### What is required
Only those lines running from the start of the listing below through the line that holds "Record ManifestDeployer (W" are to be written out, exactly and in full.

### Data for review
============================================================

(* ===== verification/Stages.v ===== *)
(** * The production activities ([apps/compiler_worker/activities/production.py],
      [activities/pipeline.py])

    The nine stage handlers of the compilation workflow and its two compensations,
    put together from the components they call: detection and extraction,
    enhancement, the checks before and after deployment, generation, deployment,
    publication and registration.  What lies outside the program - extractors'
    parsing, HTTP clients, the cluster, pydantic's reading and dumping of
    descriptions - comes through one interface. *)

From S2P Require Export Publishers Samples PreDeploy PostDeploy Generator CompileWorkflow.
From S2P Require Registry.
From Stdlib Require Import Ascii.

(** ** The outside *)

(** [ManifestDeployer] *)
Record ManifestDeployer (W : Type) := mk_manifest_deployer {
  md_deploy : GeneratedManifestSet → comp W exn DeploymentResult;
  md_rollback : GeneratedManifestSet → DeploymentResult → comp W exn unit;
}.
Arguments mk_manifest_deployer {W} _ _.
Arguments md_deploy {W} _ _.
Arguments md_rollback {W} _ _ _.

Class Worker (W : Type) := {
  worker_cluster :: Cluster W;
  (** the environment, [repr], [float] of a text, SHA-256 in hexadecimal, base64,
      [json.dumps(indent=2)], [json.loads] *)
  environ : string → option string;
  repr : pyval → string;
  parse_float : string → option float;
  sha256_hex : string → string;
  b64encode : string → string;
  json_indent : pyval → string;
  json_loads : string → option pyval;
  coerce_int : pyval → option Z;
  (** pydantic: [ServiceIR.model_validate] and [AuthConfig.model_validate] up to the
      validators, [model_dump(mode="json")], [model_dump_json(indent=2)] *)
  read_fields : dict pyval → outcome exn ServiceIR;
  read_auth_fields : dict pyval → outcome exn AuthConfig;
  dump_ir : ServiceIR → dict pyval;
  serialize_ir : ServiceIR → string;
  (** YAML, and gzip followed by base64 *)
  safe_dump : dict string → string;
  safe_load : string → outcome exn pyval;
  gzip_base64 : string → string;
  (** the extractor classes, given REST's model client *)
  construct : string → option llm_client → ExtractorProtocol W;
  (** a session of the registry's database, opened and closed *)
  in_session : ∀ A, comp Registry.session exn A → comp W exn A;
  normalize_ir_json : dict pyval → outcome exn (dict pyval);
  (** the language model: how the concurrent batches of an enhancement end, one
      completion, and the prompts of grouping and examples *)
  run_batches : EnhancerConfig → ServiceIR → comp W exn tasks;
  complete : string → comp W exn string;
  grouping_prompt : ServiceIR → list Operation → string;
  examples_prompt : Operation → string → string;
  (** HTTP clients: the OAuth2 token probe; for a runtime's base address, the two
      readiness requests with the closing of their client, the validator's requests
      with the closing of theirs, and one MCP session *)
  client_post : string → string → dict string → comp W exn response;
  fetch_ready : string → comp W exn http_answers;
  close_ready : string → comp W exn unit;
  client_get : string → string → comp W exn response;
  client_close : string → comp W exn unit;
  call_tool : string → string → dict pyval → comp W exn CallToolResult;
  show_seconds : float → string;
  (** what was configured: settings, the deployer's factory, the route publisher *)
  settings : ProductionActivitySettings;
  deployer_factory : comp W exn (ManifestDeployer W);
  access_control : string → float → RoutePublisher W;
  route_publisher : option (RoutePublisher W);
  (** how often a loop may look at the clock *)
  poll_fuel : nat;
}.

(** [KubernetesManifestDeployer] as a deployer; running out of fuel is no exit of the
    Python code (Kubernetes.wait_for_rollout_ends). *)
Definition out_of_fuel : exn := runtime_error "out of fuel".
Definition kubernetes_manifest_deployer {W} `{!Cluster W} (fuel : nat) (k : KubernetesManifestDeployer) : ManifestDeployer W :=
  mk_manifest_deployer (λ g, r <- Kubernetes.deploy fuel k g ;; from_option_or out_of_fuel r) (λ g _, Kubernetes.rollback k g).

(** ** Records in the payload *)

(** [_stage_result] *)
Definition _stage_result (context_updates event_detail : dict pyval) (rollback_payload : option (dict pyval))
    (protocol service_name : option string) : StageExecutionResult :=
  mk_stage_result context_updates (Some event_detail) rollback_payload protocol service_name.

Definition _serialize_manifest_set (g : GeneratedManifestSet) : dict pyval :=
  [("config_map", VDict (gm_config_map g)); ("deployment", VDict (gm_deployment g)); ("service", VDict (gm_service g));
   ("network_policy", VDict (gm_network_policy g)); ("route_config", VDict (gm_route_config g)); ("yaml", VStr (gm_yaml g))].

Definition _required_payload_object (payload : dict pyval) (field_name payload_name : string) : outcome exn (dict pyval) :=
  match get_or_none payload field_name with
  | VDict d => Ok d
  | _ => Raise (runtime_error (payload_name +:+ " field '" +:+ field_name +:+ "' must be an object."))
  end.

Definition _required_payload_string (payload : dict pyval) (field_name payload_name : string) : outcome exn string :=
  match get_or_none payload field_name with
  | VStr s => Ok s
  | _ => Raise (runtime_error (payload_name +:+ " field '" +:+ field_name +:+ "' must be a string."))
  end.

Definition _deserialize_manifest_set (payload : dict pyval) : outcome exn GeneratedManifestSet :=
  let! config_map := _required_payload_object payload "config_map" "Manifest set" in
  let! deployment := _required_payload_object payload "deployment" "Manifest set" in
  let! service := _required_payload_object payload "service" "Manifest set" in
  let! network_policy := _required_payload_object payload "network_policy" "Manifest set" in
  let! route_config := _required_payload_object payload "route_config" "Manifest set" in
  let! yaml := _required_payload_string payload "yaml" "Manifest set" in
  Ok (mk_manifest_set config_map deployment service network_policy route_config yaml).

(** The deployment's entry in the rollback payload *)
Definition deployment_document (d : DeploymentResult) : dict pyval :=
  [("deployment_revision", VStr (dp_deployment_revision d)); ("runtime_base_url", VStr (dp_runtime_base_url d));
   ("manifest_storage_path", VStr (dp_manifest_storage_path d))].

Definition _deserialize_deployment_result (payload : dict pyval) : outcome exn DeploymentResult :=
  let! deployment_revision := _required_payload_string payload "deployment_revision" "Deployment rollback" in
  let! runtime_base_url := _required_payload_string payload "runtime_base_url" "Deployment rollback" in
  let! manifest_storage_path := _required_payload_string payload "manifest_storage_path" "Deployment rollback" in
  Ok (mk_deployment_result deployment_revision runtime_base_url manifest_storage_path).

Definition _manifest_set_from_context (cx : CompilationContext) : outcome exn GeneratedManifestSet :=
  match get_or_none (cx_payload cx) "generated_manifest_set" with
  | VDict serialized => _deserialize_manifest_set serialized
  | _ => Raise (runtime_error "Generated manifest set missing from workflow context.")
  end.

(** [_validation_failure_message] *)
Definition _validation_failure_message (prefix : string) (report : ValidationReport) : string :=
  match (λ r, vr_stage r +:+ ": " +:+ vr_details r) <$> List.filter (λ r, negb (vr_passed r)) (vp_results report) with
  | [] => prefix
  | failed_results => prefix +:+ ": " +:+ join "; " failed_results
  end.

(** [report.model_dump(mode="json")], without durations and the timestamp *)
Definition report_document (r : ValidationReport) : dict pyval :=
  [("results", VList ((λ x, VDict [("stage", VStr (vr_stage x)); ("passed", VBool (vr_passed x)); ("details", VStr (vr_details x))]) <$> vp_results r));
   ("overall_passed", VBool (vp_overall_passed r)); ("audit_summary", VNone)].

(** [context.payload[key]] *)
Definition required (cx : CompilationContext) (key : string) : outcome exn pyval :=
  match dict_get (cx_payload cx) key with Some v => Ok v | None => Raise (key_error ("'" +:+ key +:+ "'")) end.

(** [context.payload.get("service_id")], a text since the extraction *)
Definition service_id_of (cx : CompilationContext) : option string := as_str (get_or_none (cx_payload cx) "service_id").

Section activities.
Context {W : Type} `{!Worker W}.
Abbreviation M := (comp W exn).

(** ** The source of a request *)

(** [_source_config_from_context] *)
Definition hints_of (options : dict pyval) : dict string :=
  match get_default options "hints" (VDict []) with
  | VDict d => (λ kv, (kv.1, py_str repr kv.2)) <$> d
  | _ => []
  end.

Definition nonempty_str (v : pyval) : option string :=
  match v with VStr s => if str_truthy s then Some s else None | _ => None end.

Definition protocol_hint (options : dict pyval) : option string :=
  match nonempty_str (get_or_none options "force_protocol") with
  | Some p => Some p
  | None => nonempty_str (get_or_none options "protocol")
  end.

(** [hints.setdefault(key, value)] *)
Definition setdefault (d : dict string) (key value : string) : dict string := if dict_mem d key then d else dict_set d key value.

Definition _source_config_from_context (cx : CompilationContext) : outcome exn SourceConfig :=
  let request := cx_request cx in
  let options := rq_options request in
  let hints := hints_of options in
  let hints := match protocol_hint options with Some p => setdefault hints "protocol" p | None => hints end in
  check_source (mk_source (rq_source_url request) (as_str (get_or_none options "source_file_path")) (rq_source_content request)
                  (as_str (get_or_none options "auth_header")) (as_str (get_or_none options "auth_token")) hints).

============================================================

### Your response
(* ===== verification/Stages.v ===== *)
(** * The production activities ([apps/compiler_worker/activities/production.py],
      [activities/pipeline.py])

    The nine stage handlers of the compilation workflow and its two compensations,
    put together from the components they call: detection and extraction,
    enhancement, the checks before and after deployment, generation, deployment,
    publication and registration.  What lies outside the program - extractors'
    parsing, HTTP clients, the cluster, pydantic's reading and dumping of
    descriptions - comes through one interface. *)

From S2P Require Export Publishers Samples PreDeploy PostDeploy Generator CompileWorkflow.
From S2P Require Registry.
From Stdlib Require Import Ascii.

(** ** The outside *)

(** [ManifestDeployer] *)
Record ManifestDeployer (W : Type) := mk_manifest_deployer {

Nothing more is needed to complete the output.